Cuando estamos en el hospital, lo que menos nos pasa por la mente es que podemos contagiarnos de una infección. Pero desafortunadamente, las infecciones intrahospitalarias representan alrededor de 99,000 muertes anuales, y su control y tratamiento cuesta miles de millones de dólares.

Las infecciones adquiridas dentro de un hospital pueden ocurrir cuando alguien se está recuperando de una cirugía, mientras recibe un tratamiento o por otras condiciones.

Actualmente existe un aumento de ciertos tipos de infecciones intrahospitalarias. Por ejemplo, en las personas de edad avanzada, las infecciones debido a catéteres urinarios que se insertan después de una cirugía siguen siendo una de las causas principales.

Cuando ciertas bacterias entran al torrente sanguíneo, las infecciones son más difíciles de tratar, aunque se usen los medicamentos apropiados. Los pacientes graves y los que se recuperan de una cirugía son los que corren un riesgo más alto, seguidos por los pacientes de edad avanzada y los que tienen padecimientos crónicos.

Reduciendo riesgos
La prevención de las infecciones intrahospitalarias es crucial. El Departamento de Salud y Servicios Humanos está trabajando conjuntamente con los hospitales para tomar medidas necesarias y reducir el número de personas infectadas. Sin embargo, los pacientes juegan un papel importante para ayudar a prevenir estas infecciones peligrosas.

Le recomendamos los siguientes pasos sencillos que le pueden ayudar a reducir el riesgo de contagio, mientras se encuentre convaleciendo en un hospital:

• Asegúrese de lavarse las manos y recomiende a sus familiares que también hagan lo mismo cuando lo visiten.
• Hágale preguntas a su médico, enfermera o personas encargadas de su atención médica. Pregúnteles acerca de las medidas a seguir para evitar este tipo de infecciones.
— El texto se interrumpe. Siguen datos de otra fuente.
(** [go f()]: a new goroutine. *)
Definition spawn (t : task) (ts : gmap nat task) : gmap nat task :=
  <[fresh (dom ts) := t]> ts.

Section Step.

Context (dsz : Z).

(** [Create] and, on success, the new recognizer on the heap. *)
Definition create_step (s : state) (k : tick) (id : string)
    (have : handle -> string -> task) : state :=
  match Create (engines_now k) dsz (fs_now k) (fac s) id with
  | inl err => with_task s (who k) (Finished (Some err))
  | inr o =>
    let '(rec, hp1) := alloc o (hp s) in
    {| fac := fac s; hp := hp1; busy := busy s;
       tasks := <[who k := have rec id]> (tasks s) |}
  end.

(** [f.mu.Lock(); old := f.current; f.current = rec; f.modelID = id;
    f.mu.Unlock()] *)
Definition publish_step (s : state) (k : tick) (rec : handle) (id : string)
    (retire : option handle -> task) : state :=
  let '(f', old) := publish (fac s) rec id in
  {| fac := f'; hp := hp s; busy := busy s;
     tasks := <[who k := retire old]> (tasks s) |}.

(** [old.Close()]: waits for the recognizer's mutex. *)
Definition close_step (s : state) (k : tick) (old : handle) : option state :=
  if decide (old ∈ busy s) then None
  else Some {| fac := fac s; hp := Close_recognizer old (hp s); busy := busy s;
               tasks := <[who k := Finished None]> (tasks s) |}.

(** The step of task [who k], when it can move. [None]: the task is
    blocked on a mutex, has finished, or does not exist. *)
Definition step (s : state) (k : tick) : option state :=
  let i := who k in
  match tasks s !! i with
  | Some (Swap_begin id) => Some (create_step s k id Swap_have)
  | Some (Swap_have rec id) => Some (publish_step s k rec id Swap_retire)
  | Some (Swap_retire old) =>
    let ts := <[i := Finished None]> (tasks s) in
    Some {| fac := fac s; hp := hp s; busy := busy s;
            tasks := from_option (fun h => spawn (Bg_close h) ts) ts old |}
  | Some (Load_begin id) => Some (create_step s k id Load_have)
  | Some (Load_have rec id) => Some (publish_step s k rec id Load_retire)
  | Some (Load_retire None) => Some (with_task s i (Finished None))
  | Some (Load_retire (Some old)) => close_step s k old
  | Some (Bg_close old) => close_step s k old
  | Some Factory_close =>
    match current (fac s) with
    | None => Some (with_task s i (Finished None))
    | Some h =>
      if decide (h ∈ busy s) then None
      else
        let '(f', hp') := Close (fac s) (hp s) in
        Some {| fac := f'; hp := hp'; busy := busy s;
                tasks := <[i := Finished None]> (tasks s) |}
    end
  | Some Reader_begin => Some (with_task s i (Reader_has (Current (fac s))))
  | Some (Reader_has None) => Some (with_task s i (Finished None))
  | Some (Reader_has (Some rec)) =>
    (* [rec.Transcribe] takes the recognizer's mutex, then uses the engine *)
    if decide (rec ∈ busy s) then None
    else if live (hp s) rec
    then Some {| fac := fac s; hp := hp s; busy := {[rec]} ∪ busy s;
                 tasks := <[i := Transcribing rec]> (tasks s) |}
    else Some (with_task s i (Crashed rec))
  | Some (Transcribing rec) =>
    Some {| fac := fac s; hp := hp s; busy := busy s ∖ {[rec]};
            tasks := <[i := Finished None]> (tasks s) |}
  | Some (Crashed _) | Some (Finished _) | None => None
  end.

(** A run under a schedule; a tick whose task cannot move is skipped. *)
Fixpoint run (s : state) (sched : list tick) : state :=
  match sched with
  | [] => s
  | k :: sched' => run (default s (step s k)) sched'
  end.

End Step.

(** The calls goroutines make on the factory. *)
Inductive call : Type :=
  | Call_Swap (id : string)
  | Call_Load (id : string)
  | Call_Close
  | Call_Session.

Definition begin (c : call) : task :=
  match c with
  | Call_Swap id => Swap_begin id
  | Call_Load id => Load_begin id
  | Call_Close => Factory_close
  | Call_Session => Reader_begin
  end.

(** At the start no engine exists and no call has begun; goroutine [i]
    makes the [i]-th call. *)
Definition init (m : Manager) (calls : list call) : state :=
  {| fac := NewFactory m; hp := ∅; busy := ∅;
     tasks := list_to_map (imap (fun i c => (i, begin c)) calls) |}.

(** *** The ownership discipline *)

(** The recognizer a task has built and not yet published. *)
Definition unpublished (t : task) : option handle :=
  match t with
  | Swap_have h _ | Load_have h _ => Some h
  | _ => None
  end.

(** The recognizer only this task refers to as its own: built and not yet
    published, or taken out of the factory and still to be closed. *)
Definition owned (t : task) : option handle :=
  match t with
  | Swap_have h _ | Load_have h _ => Some h
  | Swap_retire (Some h) | Load_retire (Some h) | Bg_close h => Some h
  | _ => None
  end.
Lemma candidate_partners_sound (player : Member) (task : Task) (td r : Q)
    (ms : list Member) (pl : list (nat * Q * Q)) :
  Team3.candidate_partners player task td r ms = Normal pl ->
  forall pid c pr, In (pid, c, pr) pl ->
    exists partner,
      In partner ms /\ id partner = pid /\ id partner <> id player
      /\ r <= energy partner.
Proof.
  revert pl. induction ms as [|partner rest IH]; intros pl H pid c pr Hin; simpl in H.
  - injection H as <-. destruct Hin.
  - destruct ((id partner =? id player)%nat || ltb (energy partner) r) eqn:Hskip.
    + destruct (IH pl H pid c pr Hin) as (p & Hp & ?).
      exists p. split; [right; exact Hp | assumption].
    + apply orb_false_iff in Hskip as [Hid Hen].
      apply Nat.eqb_neq in Hid. apply ltb_false in Hen.
      apply bind_Normal in H as (ec & _ & H).
      apply bind_Normal in H as (st & _ & H).
      apply bind_Normal in H as (others & Hothers & H).
      assert (Hrest : In (pid, c, pr) others ->
                      exists p, In p (partner :: rest) /\ id p = pid
                                /\ id p <> id player /\ r <= energy p).
      { intro Ho. destruct (IH others Hothers pid c pr Ho) as (p & Hp & ?).
        exists p. split; [right; exact Hp | assumption]. }
      destruct (ltb ec _ && ltb ec _); injection H as <-.
      * destruct Hin as [Heq|Ho]; [|auto].
        injection Heq as <- _ _. exists partner. repeat split; auto. left; reflexivity.
      * auto.
Qed.

Lemma build_partnerships_sound (player : Member) (ms : list Member) (avg : list Q)
    (r : Q) (ts : list Task) :
  forall (i0 : nat) (ps : list (nat * list (nat * Q * Q))),
    Team3.build_partnerships player ms avg r i0 ts = Normal ps ->
    forall ti pl, In (ti, pl) ps ->
      (i0 <= ti < i0 + length ts)%nat
      /\ exists task td, Team3.candidate_partners player task td r ms = Normal pl.
Proof.
  induction ts as [|task rest IH]; intros i0 ps H ti pl Hin; simpl in H.
  - injection H as <-. destruct Hin.
  - apply bind_Normal in H as (pl0 & Hpl0 & H).
    apply bind_Normal in H as (others & Hothers & H).
    injection H as <-. destruct Hin as [Heq|Hin].
    + injection Heq as <- <-. split; [simpl; lia | eauto].
    + destruct (IH (S i0) others Hothers ti pl Hin) as (Hr & Hc).
      split; [simpl; lia | exact Hc].
Qed.

Lemma top_choices_sound (ps : list (nat * list (nat * Q * Q))) (t pid : nat) :
  In (t, pid) (Team3.top_choices ps) ->
  exists pl c pr, In (t, pl) ps /\ In (pid, c, pr) pl.
Proof.
  unfold Team3.top_choices. intro H.
  apply in_flat_map in H as ([ti pl] & Hps & H).
  apply in_map_iff in H as ([[p c] pr] & Heq & H).
  injection Heq as <- <-.
  exists pl, c, pr. split; [exact Hps|].
  apply In_firstn in H.
  eapply Permutation_in; [apply Permutation_sym, sort_desc_perm | exact H].
Qed.

Lemma phaseI_reserve_ge_1 (community : Community) (r : Q) :
  Team3.phaseI_reserve community = Normal r -> 1 <= r.
Proof.
  unfold Team3.phaseI_reserve. intro H.
  apply bind_Normal in H as (tpp & _ & H). injection H as <-.
  qminmax; lra.
Qed.

(** The partner guard of phase I: every [[task_index, partner_id]] pair
    names a valid task index and a member other than the caller whose
    energy is at least the minimum energy reserve (itself at least 1). *)
Theorem phaseI_partner_sound {G : Type}
    (shuffle : forall A : Type, G -> list A -> list A * G)
    (player : Member) (community : Community) (global_random : G)
    (out : list (nat * nat)) (g' : G) :
  shuffle_contract shuffle ->
  Team3.phaseIpreferences shuffle player community global_random = Normal (out, g') ->
  forall task_index partner_id, In (task_index, partner_id) out ->
    partner_id <> id player
    /\ (task_index < length (tasks community))%nat
    /\ exists partner r,
         In partner (members community) /\ id partner = partner_id
         /\ Team3.phaseI_reserve community = Normal r
         /\ 1 <= r /\ r <= energy partner.
Proof.
  intros Hsh H t pid Hin. unfold Team3.phaseIpreferences in H.
  apply bind_Normal in H as ([avg avg_e] & _ & H).
  destruct (ltb (energy player) _).
  { injection H as <- _. destruct Hin. }
  apply bind_Normal in H as (r & Hr & H).
  apply bind_Normal in H as (ps & Hps & H).
  unfold ret in H. injection H as H.
  assert (Hout : out = fst (shuffle _ global_random (Team3.top_choices ps)))
    by (rewrite H; reflexivity).
  subst out.
  apply (Permutation_in _ (Permutation_sym (Hsh _ _ _))) in Hin.
  apply top_choices_sound in Hin as (pl & c & pr & Hpl & Hc).
  destruct (build_partnerships_sound _ _ _ _ _ _ _ Hps _ _ Hpl)
    as (Hrange & task & td & Hcand).
  destruct (candidate_partners_sound _ _ _ _ _ _ Hcand _ _ _ Hc)
    as (partner & Hp & Hid & Hneq & Hen).
  split; [congruence|]. split; [lia|].
  exists partner, r. repeat split; auto.
  apply (phaseI_reserve_ge_1 community). exact Hr.
Qed.

Lemma reversing_shuffle_contract : shuffle_contract reversing_shuffle.
Proof.
  intros A g l. simpl. apply Permutation_rev.
Qed.

Lemma phaseI_partner_sound_scenario :
  2%nat <> 1%nat
  /\ (0 < 1)%nat
  /\ exists partner r,
       In partner [fit 1 [3; 3] 10; fit 2 [2; 2] 10] /\ id partner = 2%nat
       /\ Team3.phaseI_reserve (mkCommunity [fit 1 [3; 3] 10; fit 2 [2; 2] 10] [[5; 5]])
          = Normal r
       /\ 1 <= r /\ r <= energy partner.
Proof.
  apply (phaseI_partner_sound reversing_shuffle (fit 1 [3; 3] 10)
           (mkCommunity [fit 1 [3; 3] 10; fit 2 [2; 2] 10] [[5; 5]]) tt
           [(0%nat, 2%nat)] tt reversing_shuffle_contract).
  - vm_compute. reflexivity.
  - left. reflexivity.
Defined.

(** The guard reads the partner's energy, never its flag: on a snapshot
    that breaks the data model (flag set at full energy) the flagged
    member is offered, so the invariant below cannot be dropped. *)
Lemma phaseI_offers_flagged_partner :
  exists out,
    Team3.phaseIpreferences reversing_shuffle (fit 0 [0] 10)
      (mkCommunity [fit 0 [0] 10; mkMember 1 [5] 10 true] [[5]]) tt
    = Normal (out, tt)
    /\ In (0%nat, 1%nat) out
    /\ exists partner,
         In partner [fit 0 [0] 10; mkMember 1 [5] 10 true]
         /\ id partner = 1%nat /\ incapacitated partner = true.
Proof.
  exists [(0%nat, 1%nat)]. split; [vm_compute; reflexivity|].
  split; [left; reflexivity|].
  exists (mkMember 1 [5] 10 true). split; [right; left; reflexivity|].
  split; reflexivity.
Qed.
Lemma num_strict_eq_quarter (d1 d2 : Date) :
  num_strict_eq (getMonth d1) (getMonth d2) = true →
  num_strict_eq (getQuarter d1) (getQuarter d2) = true.
Proof.
  unfold getQuarter.
  destruct (getMonth d1) as [| a | p], (getMonth d2) as [| b | q];
    cbn [num_div_pos Math_floor num_add num_strict_eq]; try done.
  intros Heq%Qeq_bool_iff. apply Qeq_bool_iff.
  assert (Hfloor : Qfloor (p / (3 # 1)) = Qfloor (q / (3 # 1)))
    by (apply Qfloor_comp; by rewrite Heq).
  by rewrite Hfloor.
Qed.

(** X5.  The time-bounded views are nested: the records of the month to date
    are among those of the quarter to date, these among those of the year to
    date, and these among all records, each time in the same order. *)
Theorem presets_nested (now : Date) (this : Processor) :
  getRecordsByPreset now this (Some "MTD")
    `sublist_of` getRecordsByPreset now this (Some "QTD") ∧
  getRecordsByPreset now this (Some "QTD")
    `sublist_of` getRecordsByPreset now this (Some "YTD") ∧
  getRecordsByPreset now this (Some "YTD")
    `sublist_of` getRecordsByPreset now this (Some "ALL").
Proof.
  unfold getRecordsByPreset. simpl.
  split; [| split; [| apply sublist_filter]].
  - apply filter_sublist_impl. intros r. destruct (date r) as [d |]; simpl; [| done].
    intros [Hy Hm]%Is_true_true%andb_true_iff. apply Is_true_true, andb_true_iff.
    split; [done |]. by apply num_strict_eq_quarter.
  - apply filter_sublist_impl. intros r. destruct (date r) as [d |]; simpl; [| done].
    intros [Hy _]%Is_true_true%andb_true_iff. by apply Is_true_true.
Qed.
(** X13. With writers that only append, [MarshalJSON] returns the nil
    slice exactly when no write reports output, and it returns bytes that
    end in the closing brace otherwise; it returns the nil error in both
    cases. *)
Theorem Collection_MarshalJSON_nil_iff (c : Collection) :
  (fst (Collection_MarshalJSON c) = None <-> writes_nothing c) /\
  (fst (Collection_MarshalJSON c) = None \/
   exists b, fst (Collection_MarshalJSON c) = Some (b ++ [x7d])) /\
  snd (Collection_MarshalJSON c) = NoError.
Proof using writeObject_frame writeItemProp_frame
  writeItemCollectionProp_frame writeIntProp_frame.
  pose proof (Collection_MarshalJSON_body_flag c) as Hflag.
  unfold Collection_MarshalJSON.
  destruct (Collection_MarshalJSON_body c) as [b w]. cbn [snd] in Hflag.
  split; [|split].
  - unfold writes_nothing. split.
    + intros Hnone. destruct w; [discriminate|].
      symmetry in Hflag.
      repeat (apply orb_false_elim in Hflag;
              destruct Hflag as [?Hf Hflag]).
      unfold item_flag, items_flag in *.
      repeat split; intros.
      * now rewrite writeObject_frame.
      * rewrite writeItemProp_frame. cbn [snd].
        destruct (Collection.Current c); congruence.
      * rewrite writeItemProp_frame. cbn [snd].
        destruct (Collection.First c); congruence.
      * rewrite writeItemProp_frame. cbn [snd].
        destruct (Collection.Last c); congruence.
      * rewrite writeItemCollectionProp_frame. cbn [snd].
        destruct (Collection.Items c); congruence.
      * now rewrite writeIntProp_frame.
    + intros (Hobj & Hcur & Hfirst & Hlast & Hitems & Htotal).
      assert (Hw : w = false).
      { rewrite Hflag, (Htotal []), (Hobj []).
        unfold item_flag, items_flag.
        destruct (Collection.Current c) as [i1|];
          [rewrite (Hcur [] i1 eq_refl)|];
          destruct (Collection.First c) as [i2|];
          [rewrite (Hfirst [] i2 eq_refl)| |rewrite (Hfirst [] i2 eq_refl)|];
          destruct (Collection.Last c) as [i3|];
          try rewrite (Hlast [] i3 eq_refl);
          destruct (Collection.Items c) as [l|];
          try rewrite (Hitems []) by discriminate; reflexivity. }
      now rewrite Hw.
  - destruct w; [right; now exists b|now left].
  - now destruct w.
Qed.
Lemma next_valid_present l :
  (exists x, In x l /\ isnan x = false) -> isnan (next_valid l) = false.
Proof.
  induction l as [|y l IH]; intros (x & Hin & Hx); [done|].
  unfold next_valid in *. cbn [fold_right]. destruct (isnan y) eqn:Hy; [|done].
  apply IH. exists x. split; [|done].
  destruct Hin as [<-|Hin]; [congruence|done].
Qed.

(** A forward fill followed by a backward fill leaves no missing value in a
    series that has one present value. *)
Lemma bfill_ffill_complete l j x :
  l !! j = Some x -> isnan x = false ->
  Forall (fun y => isnan y = false) (bfill (ffill l)).
Proof.
  intros Hj Hx. apply Forall_lookup. intros i y Hy.
  assert (Hlen : length (ffill l) = length l) by apply fill_from_length.
  assert (Hi : (i < length l)%nat).
  { apply lookup_lt_Some in Hy. revert Hy. unfold bfill, ffill.
    by rewrite length_rev, fill_from_length, length_rev, fill_from_length. }
  rewrite bfill_next_valid in Hy by lia. inversion Hy; subst y.
  assert (Hjl : (j < length l)%nat) by by eapply lookup_lt_Some.
  set (m := (i `max` j)%nat).
  assert (Hm : isnan (last_valid (take (S m) l)) = false).
  { apply last_valid_present. exists x. split; [|done].
    apply list_elem_of_In, list_elem_of_lookup. exists j.
    rewrite lookup_take_lt by lia. done. }
  apply next_valid_present. exists (last_valid (take (S m) l)). split; [|done].
  apply list_elem_of_In, list_elem_of_lookup. exists (m - i)%nat.
  rewrite lookup_drop. replace (i + (m - i))%nat with m by lia.
  apply ffill_last_valid. lia.
Qed.
(* ===== verification/_CoqProject ===== *)
-Q . S2P
Prelude.v
Text.v
Inet.v
Access.v
Limit.v
Bitop.v
Buf.v
Double.v
Mp4.v
Dash.v
Bandwidth.v
Mpegts.v
Disk.v
Chunk.v
Shared.v
Queue.v
Pool.v
Amf.v
Receive.v
Send.v
AmfSend.v
Codec.v
Meta.v
Live.v
Recorder.v
LiveOut.v
Broadcast.v
LiveAv.v
Recording.v
Flv.v
Playback.v
LiveState.v
LiveHistory.v
Ping.v
Eval.v
Handshake.v
Greeting.v
Cmd.v
Commands.v
Lemma lor_disjoint a b k :
  0 <= k -> 0 <= b < 2 ^ k -> Z.lor (a * 2 ^ k) b = a * 2 ^ k + b.
Proof.
  intros Hk Hb. rewrite <- Z.add_lor_land.
  assert (Z.land (a * 2 ^ k) b = 0) as ->; [|lia].
  apply Z.bits_inj'; intros i Hi; rewrite Z.land_spec, Z.bits_0.
  destruct (Z.lt_ge_cases i k).
  - rewrite Z.mul_pow2_bits_low by lia. reflexivity.
  - rewrite <- (Z.mod_small b (2 ^ k)), Z.mod_pow2_bits_high by lia.
    apply andb_false_r.
Qed.

Lemma lor_disjoint_r a b k :
  0 <= k -> 0 <= b < 2 ^ k -> Z.lor b (a * 2 ^ k) = a * 2 ^ k + b.
Proof. intros. rewrite Z.lor_comm. now apply lor_disjoint. Qed.

(* ------------------------------------------------------------------ *)
(** ** Bytes *)

Definition byte_ok (b : Z) : Prop := 0 <= b < 256.

Definition bytes_ok (l : list Z) : Prop := Forall byte_ok l.

#[export] Instance byte_ok_dec b : Decision (byte_ok b).
Proof. unfold byte_ok. apply _. Defined.

#[export] Instance bytes_ok_dec l : Decision (bytes_ok l).
Proof. unfold bytes_ok. apply _. Defined.

Lemma bytes_ok_nil : bytes_ok [].
Proof. constructor. Qed.

Lemma bytes_ok_app l1 l2 : bytes_ok (l1 ++ l2) <-> bytes_ok l1 /\ bytes_ok l2.
Proof. apply Forall_app. Qed.

Lemma bytes_ok_cons b l : bytes_ok (b :: l) <-> byte_ok b /\ bytes_ok l.
Proof. apply Forall_cons. Qed.

Lemma bytes_ok_take n l : bytes_ok l -> bytes_ok (take n l).
Proof. apply Forall_take. Qed.

Lemma bytes_ok_drop n l : bytes_ok l -> bytes_ok (drop n l).
Proof. apply Forall_drop. Qed.

Lemma bytes_ok_replicate n b : byte_ok b -> bytes_ok (replicate n b).
Proof. intros. now apply Forall_replicate. Qed.

#[export] Hint Resolve bytes_ok_nil bytes_ok_take bytes_ok_drop
  bytes_ok_replicate : lmss.

(** Big-endian encoding of the low [8 * n] bits of a value. *)
Fixpoint be_bytes (n : nat) (v : Z) : list Z :=
  match n with
  | O => []
  | S n' => Z.land (Z.shiftr v (8 * Z.of_nat n')) 255 :: be_bytes n' v
  end.

Definition be_val (l : list Z) : Z := foldl (fun a b => a * 256 + b) 0 l.

(** The same value with the bytes in the order a little-endian host stores
    them. *)
Definition le_bytes (n : nat) (v : Z) : list Z := reverse (be_bytes n v).
Definition le_val (l : list Z) : Z := be_val (reverse l).

Lemma length_be_bytes n v : length (be_bytes n v) = n.
Proof. induction n; simpl; auto. Qed.

Lemma length_le_bytes n v : length (le_bytes n v) = n.
Proof. unfold le_bytes. now rewrite length_reverse, length_be_bytes. Qed.

Hint Rewrite length_be_bytes length_le_bytes : lmss_len.

Lemma be_val_acc l a :
  foldl (fun a b => a * 256 + b) a l = a * 256 ^ Z.of_nat (length l) + be_val l.
Proof.
  unfold be_val. revert a; induction l as [|x l IH]; intros a; simpl.
  - lia.
  - rewrite IH, (IH (0 * 256 + x)).
    rewrite Nat2Z.inj_succ, Z.pow_succ_r by lia. ring.
Qed.
(* ------------------------------------------------------------------ *)
(** ** Texts of addresses *)

(** Four decimal numbers, or eight groups of hexadecimal digits. *)
Definition quad (p : list Z) : list Z :=
  match p with
  | [a; b; c; d] => dec a ++ 46 :: dec b ++ 46 :: dec c ++ 46 :: dec d
  | _ => []
  end.
Definition hex (v : Z) : Z := if v <? 10 then 48 + v else 87 + v.
Definition group (a b : Z) : list Z := [hex (a / 16); hex (a mod 16); hex (b / 16); hex (b mod 16)].
Fixpoint groups (p : list Z) : list Z :=
  match p with
  | a :: b :: p => group a b ++ match p with [] => [] | _ => 58 :: groups p end
  | _ => []
  end.

Lemma inet_digits l r addr n : digits_only l -> forall o, 0 <= o -> o * 10 ^ Z.of_nat (length l) + dec_val l < 2 ^ 64 ->
  inet_loop (l ++ r) addr o n = inet_loop r addr (o * 10 ^ Z.of_nat (length l) + dec_val l) n.
Proof.
  induction 1 as [|c l Hc Hl IH]; intros o Ho Hb; cbn [Datatypes.app inet_loop].
  { change (dec_val []) with 0. f_equal. change (10 ^ Z.of_nat (@length Z [])) with 1. lia. }
  assert (dec_val (c :: l) = (c - 48) * 10 ^ Z.of_nat (length l) + dec_val l) as Ed.
  { unfold dec_val at 1. cbn [foldl]. rewrite dec_val_acc. f_equal. }
  assert (0 <= dec_val l) as Hd.
  { clear -Hl. induction Hl as [|c l Hc _ IH]; [reflexivity|]. unfold dec_val. cbn [foldl]. rewrite dec_val_acc. nia. }
  rewrite length_cons, Nat2Z.inj_succ, Z.pow_succ_r, Ed in * by lia.
  assert (0 < 10 ^ Z.of_nat (length l)) by lia.
  rewrite (proj2 (Z.leb_le 48 c)), (proj2 (Z.leb_le c 57)) by lia. cbn [andb]. rewrite u64_small by nia.
  rewrite IH by nia. f_equal. ring.
Qed.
El éxito en la reducción de las infecciones intrahospitalarias tiene mucho que ver con el simple hecho de recordar y aplicar estas medidas básicas.
• No sienta temor de expresarse y hablar. Su salud y bienestar son muy importantes. Si nota que sus vendas no están limpias, secas o se le pegan a las heridas, dígaselo de inmediato al doctor o una enfermera.
• Si un amigo o familiar tiene resfriado o no se siente bien, pídale que no le visite en el hospital. Es mejor prevenir que lamentar.